Netzstabilität als Ziel: Ausgangspunkt & Projekt SECProMo

Am 1. Januar 2023 wurde das Forschungsprojekt SECProMo, welches vom Bundeswirtschaftsministerium gefördert wird, ins Leben gerufen. Die SECProMo-Projektgruppe umfasst neben Unternehmensvertretern von Arvato Systems, smartOPTIMO, Hochschule Osnabrück, items, Stadtwerke Bielefeld sowie Power Plus Communications und drei weitere assoziierte Partner. SECProMo hat neben der sicheren Kommunikation über die SMGw-Infrastruktur als zentrales Ziel, ein realitätsnahes Netzmodell zu erstellen, das auf den Daten eines konkreten Netzgebiets basiert. Die Daten stammen u. a. aus TAF9-, TAF10- sowie TAF14-Leistungsmessungen mit einer 15-Minuten-Auflösung, die von 17 Anlagen erfasst und selektiv auch durch Minutenwerte ergänzt werden. Hinzu kommen Informationen zur Netztopologie (Trafostationen, Leitungen, Hausanschlüsse), zu verbauten PV-Anlagen, Wallboxen und steuerbaren Verbrauchern wie Wärmepumpen.

 

So entsteht ein Datengerüst, das sowohl technische Parameter (Leitungsquerschnitt, Belastbarkeit, Spannungen) als auch energetische Größen (Wirkarbeit, Einspeisung) umfasst. Dieses Modell erlaubt eine präzise Lastflussberechnung, die Grundlage für die Bewertung unterschiedlicher Tarif- und Steuerungskonzepte bildet.

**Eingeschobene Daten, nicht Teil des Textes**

(** C9: in a struct built field by field, let exactly two fields resolve
    to the name [n], neither with the omitempty marker.  Then [properties]
    has one entry for [n], the schema of the later field (so it has fewer
    entries than the struct has fields), and [required] lists [n] twice. *)
Theorem C9_colliding_names (h : reflect.rtype)
    (l1 l2 l3 : list reflect.StructField) (f1 f2 : reflect.StructField)
    (n : string) (s : Schema) :
  reflect.Type_eqb (reflect.TStruct h (l1 ++ f1 :: l2 ++ f2 :: l3)) timeType = false ->
  reflect.Type_eqb (reflect.TStruct h (l1 ++ f1 :: l2 ++ f2 :: l3)) uriType = false ->
  GenerateSchema (reflect.TStruct h (l1 ++ f1 :: l2 ++ f2 :: l3)) = OK s ->
  fieldName f1 = n -> fieldName f2 = n ->
  fieldOptional f1 = false -> fieldOptional f2 = false ->
  Forall (fun f => fieldName f <> n) (l1 ++ l2 ++ l3) ->
  exists props req s2,
    Properties s = Some props /\ Required s = Some req /\
    fieldSchema f2 = OK s2 /\ props !! n = Some s2 /\
    (size props < length (l1 ++ f1 :: l2 ++ f2 :: l3))%nat /\
    count_occ string_dec req n = 2%nat.
Proof.
  intros Ht Hu H Hn1 Hn2 Ho1 Ho2 Hother.
  apply Forall_app in Hother as [H1 Hother].
  apply Forall_app in Hother as [H2 H3].
  destruct (GenerateSchema_struct_OK _ _ _ Ht Hu H) as (p & Hloop & ->).
  assert (Hne : (l1 ++ f1 :: l2 ++ f2 :: l3)%list <> []) by (destruct l1; discriminate).
  (* the loop, cut at the two fields *)
  pose proof Hloop as Hcut.
  rewrite structFields_app in Hcut. apply bind_OK in Hcut as ([pb rb] & Hl1 & Hcut).
  rewrite structFields_cons in Hcut. apply bind_OK in Hcut as (s1 & Hs1 & Hcut).
  rewrite structFields_app in Hcut. apply bind_OK in Hcut as ([pa ra] & Hl2 & Hcut).
  rewrite structFields_cons in Hcut. apply bind_OK in Hcut as (s2 & Hs2 & Hl3).
  cbn [fst snd] in *. rewrite Hn1 in Hl2. rewrite Hn2 in Hl3.
  assert (Hpa : pa !! n = Some s1).
  { rewrite (structFields_lookup_other _ _ _ _ _ _ Hl2 H2). apply lookup_insert_eq. }
  assert (Hp : p !! n = Some s2).
  { rewrite (structFields_lookup_other _ _ _ _ _ _ Hl3 H3). apply lookup_insert_eq. }
  exists p, (requiredNames (l1 ++ f1 :: l2 ++ f2 :: l3)%list), s2.
  split; [|split; [|split; [|split; [|split]]]].
  - rewrite Properties_attach, (structFields_nonempty _ _ _ _ _ Hloop Hne). reflexivity.
  - rewrite Required_attach.
    destruct (requiredNames (l1 ++ f1 :: l2 ++ f2 :: l3)%list) eqn:E; [|reflexivity].
    exfalso.
    assert (Hin : In (fieldName f1) (requiredNames (l1 ++ f1 :: l2 ++ f2 :: l3)%list)).
    { apply In_requiredNames; [|exact Ho1]. apply in_or_app. right. left. reflexivity. }
    rewrite E in Hin. exact Hin.
  - exact Hs2.
  - exact Hp.
  - apply structFields_size in Hl1, Hl2, Hl3.
    rewrite (size_insert_present _ _ _ _ Hpa) in Hl3.
    pose proof (size_insert_le pb n s1).
    rewrite map_size_empty in Hl1.
    rewrite !length_app. cbn [length]. rewrite !length_app. cbn [length]. lia.
  - rewrite requiredNames_app, requiredNames_cons, Ho1, requiredNames_app,
      requiredNames_cons, Ho2, Hn1, Hn2.
    rewrite count_occ_app. cbn [count_occ].
    destruct (string_dec n n) as [_|Hc]; [|contradiction].
    rewrite count_occ_app. cbn [count_occ].
    destruct (string_dec n n) as [_|Hc]; [|contradiction].
    rewrite !count_requiredNames_other by assumption. reflexivity.
Qed.

Lemma C9_colliding_names_witness :
  exists s, GenerateSchema collidingStruct = OK s /\
  exists props req s2,
    Properties s = Some props /\ Required s = Some req /\
    fieldSchema fieldB = OK s2 /\ props !! "x" = Some s2 /\
    (size props < 2)%nat /\ count_occ string_dec req "x" = 2%nat.
Proof.
  eexists. split; [reflexivity|].
  apply (C9_colliding_names (reflect.header collidingStruct) [] [] [] fieldA fieldB "x");
    try reflexivity.
  constructor.
Defined.
Lemma SFsub_negative (x y : spec_float) :
  valid_binary x = true -> valid_binary y = true ->
  SFltb (SF64sub x y) (S754_zero false) = SFltb x y.
Proof.
  intros Hx Hy. unfold SF64sub.
  destruct x as [sx|sx| |sx mx ex], y as [sy|sy| |sy my ey];
    try (try destruct sx; try destruct sy; reflexivity).
  cbn [valid_binary] in Hx, Hy.
  unfold SFsub.
  pose proof (bounded_canonical _ _ Hx) as Hcx.
  pose proof (bounded_canonical _ _ Hy) as Hcy.
  rewrite (shl_align_fst mx ex (Z.min ex ey)) by lia.
  rewrite (shl_align_fst my ey (Z.min ex ey)) by lia.
  set (Mx := Zpos mx * 2 ^ (ex - Z.min ex ey)).
  set (My := Zpos my * 2 ^ (ey - Z.min ex ey)).
  assert (HMx : 0 < Mx) by (apply Z.mul_pos_pos; [lia | apply Z.pow_pos_nonneg; lia]).
  assert (HMy : 0 < My) by (apply Z.mul_pos_pos; [lia | apply Z.pow_pos_nonneg; lia]).
  assert (Hcmp : (Mx < My <-> (ex < ey \/ (ex = ey /\ (mx < my)%positive))) /\
                 (My < Mx <-> (ey < ex \/ (ex = ey /\ (my < mx)%positive)))).
  { destruct (Z.lt_total ex ey) as [Hlt|[Heq|Hgt]].
    - pose proof (aligned_lt mx my ex ey Hx Hy Hlt) as H. fold Mx My in H. lia.
    - subst ey. subst Mx My. rewrite Z.min_id, Z.sub_diag, Z.pow_0_r, !Z.mul_1_r. lia.
    - pose proof (aligned_lt my mx ey ex Hy Hx Hgt) as H.
      rewrite (Z.min_comm ey ex) in H. fold Mx My in H. lia. }
  assert (Hez : -1074 <= Z.min ex ey) by lia.
  assert (Hneg : forall d : Z, d < 0 ->
            SFltb (binary_normalize prec emax d (Z.min ex ey) false) (S754_zero false) = true).
  { intros [|p|p] Hd; try lia. cbn [binary_normalize].
    destruct (binary_round_sign true p _ Hez) as [(m' & e' & ->)| ->]; reflexivity. }
  assert (Hnonneg : forall d : Z, 0 <= d ->
            SFltb (binary_normalize prec emax d (Z.min ex ey) false) (S754_zero false) = false).
  { intros [|p|p] Hd; try lia; [reflexivity|]. cbn [binary_normalize].
    destruct (binary_round_sign false p _ Hez) as [(m' & e' & ->)| ->]; reflexivity. }
  unfold SFltb at 2. unfold SFcompare.
  change (Pos.compare_cont Eq) with Pos.compare.
  destruct sx, sy; cbn [cond_Zopp].
  - destruct (Z.compare_spec ex ey) as [Heq|Hlt|Hgt].
    + destruct (Pos.compare_spec mx my) as [Hm|Hm|Hm]; cbn [CompOpp].
      * apply Hnonneg. subst. lia.
      * apply Hnonneg. lia.
      * apply Hneg. lia.
    + apply Hnonneg. lia.
    + apply Hneg. lia.
  - apply Hneg. lia.
  - apply Hnonneg. lia.
  - destruct (Z.compare_spec ex ey) as [Heq|Hlt|Hgt].
    + destruct (Pos.compare_spec mx my) as [Hm|Hm|Hm].
      * apply Hnonneg. subst. lia.
      * apply Hneg. lia.
      * apply Hnonneg. lia.
    + apply Hneg. lia.
    + apply Hnonneg. lia.
Qed.

Lemma Prim2SF_isNaN (a : float) :
  isNaN a = false -> SFeqb (Prim2SF a) (Prim2SF a) = true.
Proof.
  unfold isNaN. cbn [strictEq JsNumber_float]. rewrite FloatAxioms.eqb_spec.
  apply negb_false_iff.
Qed.
End Binary64Order.

Lemma JsNumberOrder_float : JsNumberOrder float.
Proof.
  split; cbn [ltb sub zero JsNumber_float].
  - intros a b c. rewrite !ltb_spec. apply SFltb_trans.
  - intros a b. rewrite !ltb_spec. apply SFltb_asym.
  - intros a b. rewrite !ltb_spec, sub_spec.
    apply (SFsub_negative (Prim2SF a) (Prim2SF b)); apply Prim2SF_valid.
  - intros a b. rewrite ltb_spec. intros Hab.
    unfold sameValueZero, isNaN. cbn [strictEq JsNumber_float].
    rewrite !FloatAxioms.eqb_spec.
    destruct (SFltb_not_nan _ _ Hab) as [-> _].
    now rewrite (SFltb_not_eqb _ _ Hab).
Qed.

Lemma JsNumberConnected_float : JsNumberConnected float.
Proof.
  split.
  - intros a b. cbn [strictEq JsNumber_float].
    rewrite !FloatAxioms.eqb_spec. apply SFeqb_sym.
  - intros a b Ha Hb. apply Prim2SF_isNaN in Ha, Hb.
    cbn [ltb strictEq JsNumber_float].
    rewrite !ltb_spec, FloatAxioms.eqb_spec.
    now apply SFcompare_connected.
Qed.

(** The section 8 scenario: [0, 30, 90, 120] is strictly ascending in
    binary64, and in binary64 as in exact arithmetic it is the
    specification's boundary sequence. *)
Lemma saveBoundaries_chunks_witness :
  ascending (saveBoundaries scenario_track64) /\
  saveBoundaries scenario_track64 = spec_boundaries 120%float [30; 90]%float /\
  saveBoundaries scenario_track = spec_boundaries (ofZ 120) [ofZ 30; ofZ 90].
Proof.
  split; [|split].
  - apply (proj1 (proj2 (proj2
             (saveBoundaries_chunks float JsNumber_float scenario_track64)))).
    + reflexivity.
    + intros bp Hbp. cbn in Hbp. destruct Hbp as [<-|[<-|[]]]; split; reflexivity.
    + repeat constructor.
  - apply (proj2 (proj2 (proj2
             (saveBoundaries_chunks float JsNumber_float scenario_track64)))).
    + exact JsNumberOrder_float.
    + repeat constructor.
  - apply (proj2 (proj2 (proj2
             (saveBoundaries_chunks Qc JsNumber_Qc scenario_track)))).
    + exact JsNumberOrder_Qc.
    + repeat constructor.
Defined.
Lemma ll_split t : limb t ->
  exists h l, ll_highpart t = h /\ ll_lowpart t = l /\ t = h * hB + l /\
    0 <= h < hB /\ 0 <= l < hB.
Proof.
  intros Ht. unfold limb in Ht. rewrite B_eq in Ht.
  rewrite ll_highpart_eq, ll_lowpart_eq. pose proof hB_ge.
  exists (t / hB), (t mod hB).
  pose proof (Z.div_mod t hB ltac:(lia)).
  pose proof (Z.mod_pos_bound t hB ltac:(lia)).
  repeat split; try lia.
  - apply Z.div_pos; lia.
  - apply Z.div_lt_upper_bound; lia.
Qed.

(** Or-ing a half word into a word whose low half is clear adds it. *)
Lemma lor_half x y : 0 <= x < hB -> 0 <= y < hB ->
  Z.lor (uw (x * ll_B)) y = x * hB + y.
Proof.
  intros Hx Hy. rewrite ll_B_eq. rewrite uw_small.
  2:{ unfold limb. rewrite B_eq. nia. }
  apply lor_mul_pow2_add; [|done]. pose proof W_pos. apply Z.div_pos; lia.
Qed.

(** ** The macros compute what they promise *)

Lemma add_ssaaaa_spec ah al bh bl sh sl :
  limb al -> limb bl -> add_ssaaaa ah al bh bl = (sh, sl) ->
  limb sh /\ limb sl /\
  exists k, ah * B + al + (bh * B + bl) = sh * B + sl + k * (B * B).
Proof.
  unfold add_ssaaaa. intros Hal Hbl [= <- <-].
  set (c := b2z (uw (al + bl) <? al)).
  assert (E : al + bl = uw (al + bl) + c * B).
  { subst c. unfold limb in *. destruct (Z.lt_ge_cases (al + bl) B).
    - rewrite uw_small by (unfold limb; lia). bool_cases; simpl; lia.
    - rewrite (uw_unique (al + bl) (al + bl - B) 1) by (unfold limb; lia).
      bool_cases; simpl; lia. }
  split; [apply uw_limb|split; [apply uw_limb|]].
  exists ((ah + bh + c) / B).
  pose proof (Z.div_mod (ah + bh + c) B ltac:(pose proof B_ge; lia)) as D.
  change ((ah + bh + c) mod B) with (uw (ah + bh + c)) in D. nia.
Qed.

Lemma sub_ddmmss_spec ah al bh bl sh sl :
  limb al -> limb bl -> sub_ddmmss ah al bh bl = (sh, sl) ->
  limb sh /\ limb sl /\
  exists k, ah * B + al - (bh * B + bl) = sh * B + sl + k * (B * B).
Proof.
  unfold sub_ddmmss. intros Hal Hbl [= <- <-].
  set (c := b2z (al <? uw (al - bl))).
  assert (E : al - bl = uw (al - bl) - c * B).
  { subst c. unfold limb in *. destruct (Z.lt_ge_cases al bl).
    - rewrite (uw_unique (al - bl) (al - bl + B) (-1)) by (unfold limb; lia).
      bool_cases; simpl; lia.
    - rewrite uw_small by (unfold limb; lia). bool_cases; simpl; lia. }
  split; [apply uw_limb|split; [apply uw_limb|]].
  exists ((ah - bh - c) / B).
  pose proof (Z.div_mod (ah - bh - c) B ltac:(pose proof B_ge; lia)) as D.
  change ((ah - bh - c) mod B) with (uw (ah - bh - c)) in D. nia.
Qed.

(** Two-word results that fit are exact. *)
Lemma two_limbs_exact h l k x :
  limb h -> limb l -> 0 <= x < B * B -> x = h * B + l + k * (B * B) ->
  x = h * B + l.
Proof.
  unfold limb. intros. assert (0 <= h * B + l < B * B) by nia.
  assert (k = 0) by nia. subst; lia.
Qed.

Lemma add_ssaaaa_exact ah al bh bl sh sl :
  limb al -> limb bl -> 0 <= ah * B + al + (bh * B + bl) < B * B ->
  add_ssaaaa ah al bh bl = (sh, sl) ->
  limb sh /\ limb sl /\ ah * B + al + (bh * B + bl) = sh * B + sl.
Proof.
  intros Ha Hb Hr E. apply add_ssaaaa_spec in E as (? & ? & k & E); [|done..].
  eauto using two_limbs_exact.
Qed.

Lemma sub_ddmmss_exact ah al bh bl sh sl :
  limb al -> limb bl -> 0 <= ah * B + al - (bh * B + bl) < B * B ->
  sub_ddmmss ah al bh bl = (sh, sl) ->
  limb sh /\ limb sl /\ ah * B + al - (bh * B + bl) = sh * B + sl.
Proof.
  intros Ha Hb Hr E. apply sub_ddmmss_spec in E as (? & ? & k & E); [|done..].
  eauto using two_limbs_exact.
Qed.

(** The four partial products of [umul_ppmm] over half words. *)
Lemma umul_halves h ul uh vl vh x1 :
  2 < h -> 0 <= ul < h -> 0 <= uh < h -> 0 <= vl < h -> 0 <= vh < h ->
  x1 = ul * vh + (ul * vl) / h + uh * vl ->
  (uh * h + ul) * (vh * h + vl)
  = (uh * vh + x1 / h) * (h * h) + (x1 mod h) * h + (ul * vl) mod h.
Proof.
  intros Hh ? ? ? ? ->. set (x0 := ul * vl).
  set (x1 := ul * vh + x0 / h + uh * vl).
  pose proof (Z.div_mod x0 h ltac:(lia)). pose proof (Z.div_mod x1 h ltac:(lia)).
  subst x1 x0. nia.
Qed.

Lemma limb_halves x y : 0 <= x < hB -> 0 <= y < hB -> limb (x * hB + y).
Proof. intros. unfold limb. rewrite B_eq. nia. Qed.

Lemma high_word_bound p h l b : p < b * b -> p = h * b + l -> 0 <= l -> 0 < b -> h < b.
Proof. intros. nia. Qed.

(** The sum of the two middle products, with the carry the macro detects. *)
Lemma add_carry x y : limb x -> limb y ->
  x + y = uw (x + y) + b2z (uw (x + y) <? y) * B.
Proof.
  unfold limb. intros. destruct (Z.lt_ge_cases (x + y) B).
  - rewrite uw_small by (unfold limb; lia). bool_cases; simpl; lia.
  - rewrite (uw_unique (x + y) (x + y - B) 1) by (unfold limb; lia).
    bool_cases; simpl; lia.
Qed.

Lemma umul_ppmm_c_spec u v hi lo :
  limb u -> limb v -> umul_ppmm_c u v = (hi, lo) ->
  limb hi /\ limb lo /\ hi * B + lo = u * v.
Proof.
  intros Hu Hv. unfold umul_ppmm_c.
  assert (Hp : u * v < B * B) by (unfold limb in *; nia).
  destruct (ll_split u Hu) as (uh & ul & -> & -> & -> & Huh & Hul).
  destruct (ll_split v Hv) as (vh & vl & -> & -> & -> & Hvh & Hvl).
  pose proof hB_ge as HB. rewrite !ll_highpart_eq, !ll_lowpart_eq, ll_B_eq.
  assert (S : forall a b, 0 <= a < hB -> 0 <= b < hB -> 0 <= a * b <= B - 2 * hB + 1)
    by (rewrite B_eq; intros; nia).
  pose proof (S ul vl Hul Hvl). pose proof (S uh vh Huh Hvh).
  pose proof (S ul vh Hul Hvh). pose proof (S uh vl Huh Hvl).
  rewrite !(uw_small (_ * _)) by (unfold limb; lia). set (x0 := ul * vl) in *.
  assert (Hx0 : 0 <= x0 / hB < hB).
  { rewrite B_eq in *. split; [apply Z.div_pos; lia|apply Z.div_lt_upper_bound; lia]. }
  rewrite (uw_small (ul * vh + x0 / hB)) by (unfold limb; lia).
  set (y := ul * vh + x0 / hB + uh * vl).
  pose proof (umul_halves hB ul uh vl vh y HB Hul Huh Hvl Hvh eq_refl) as E.
  pose proof (add_carry (ul * vh + x0 / hB) (uh * vl)) as C.
  fold x0 in E. fold y in C. specialize (C ltac:(unfold limb; lia) ltac:(unfold limb; lia)).
  set (c := b2z (uw y <? uh * vl)) in *. set (w := uw y) in *.
  assert (Ed : y / hB = w / hB + c * hB)
    by (rewrite C, B_eq, Z.mul_assoc, Z.div_add by lia; done).
  assert (Em : y mod hB = w mod hB)
    by (rewrite C, B_eq, Z.mul_assoc, Z.mod_add by lia; done).
  rewrite Ed, Em, <- B_eq in E. clear Ed Em.
  pose proof (limb_halves (w mod hB) (x0 mod hB)) as Hlo.
  specialize (Hlo ltac:(apply Z.mod_pos_bound; lia) ltac:(apply Z.mod_pos_bound; lia)).
  assert (W3 : 0 <= w / hB) by (apply Z.div_pos; [apply uw_limb|lia]).
  pose proof (b2z_bounds (w <? uh * vl)) as Hc. fold c in Hc.
  assert (Hhi : limb (uh * vh + (w / hB + c * hB))).
  { split; [apply Z.add_nonneg_nonneg; [lia|]; apply Z.add_nonneg_nonneg; nia|].
    eapply high_word_bound; [apply Hp|rewrite E, <- Z.add_assoc; reflexivity|apply Hlo|].
    pose proof B_ge; lia. }
  intros [= <- <-]. rewrite (uw_small (_ mod _ * _ + _)) by done.
  replace (uw _) with (uh * vh + (w / hB + c * hB)); [split_and!; [done..|lia]|].
  unfold limb in Hhi. subst c. destruct (w <? uh * vl); simpl b2z in *.
  - rewrite (uw_small (uh * vh + hB)), uw_small by (unfold limb; lia). lia.
  - rewrite uw_small by (unfold limb; lia). lia.
Qed.

(** [d] has its most significant bit set. *)
Definition normalized (d : Z) : Prop := limb d /\ B <= 2 * d.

Flexibilität im Rahmen der Netzstabilität praktisch nutzbar machen

Ein Ansatz zur Optimierung der Energienutzung ist der Einsatz von dynamischen Tarifen und zeitvariablen Netzentgelten. Richtig gestaltet, können diese Preissignale den Eigenverbrauch optimieren (z. B. PV-Strom für E-Autos oder Wärmepumpen), Kosten für Verbraucher senken und gleichzeitig Netze entlasten.

 

In modernen Energiekonzepten spielen sogenannte Home Energy Management Systeme (HEMS) eine zentrale Rolle. Ein HEMS überwacht, steuert und optimiert den Energiefluss im Haushalt – also z. B. PV-Erzeugung, Batterie, Heizungen, E-Auto oder andere flexible Lasten – idealerweise auf Basis von Tarif-, Wetter- oder Prognoseinformationen. In Kombination mit intelligenten Messsystemen und dynamischen Netzentgelten eröffnen sich neue Potenziale für Lastverschiebung und Netzstabilisierung. Sie gelten als Schlüssel, um Verbraucherlasten gezielt zu verschieben.

 

Ein wichtiger Punkt ist hier die unnatürliche Gleichzeitigkeit: Wenn viele HEMS-Systeme in einem Netzgebiet zeitgleich auf Preissignale reagieren (z. B. Beginn oder Ende eines Niedrigpreiszentrums), kann das bei mangelnder Differenzierung zu gebündelten Lastspitzen führen, die das Netz belasten statt entlasten. Das SECProMo-Expertenteam äußert die Hypothese, dass dynamische Tarife somit zwar individuelle Lastspitzen reduzieren können, aber in der Gesamtheit eine neue Spitze erzeugen, wenn alle Systeme zugleich umschalten. So kommt es statt zu Glättung zu verlagerten Spitzen. Um dem entgegenzuwirken, werden in Simulationen stochastische Elemente und individuelle Parameter für HEMS integriert.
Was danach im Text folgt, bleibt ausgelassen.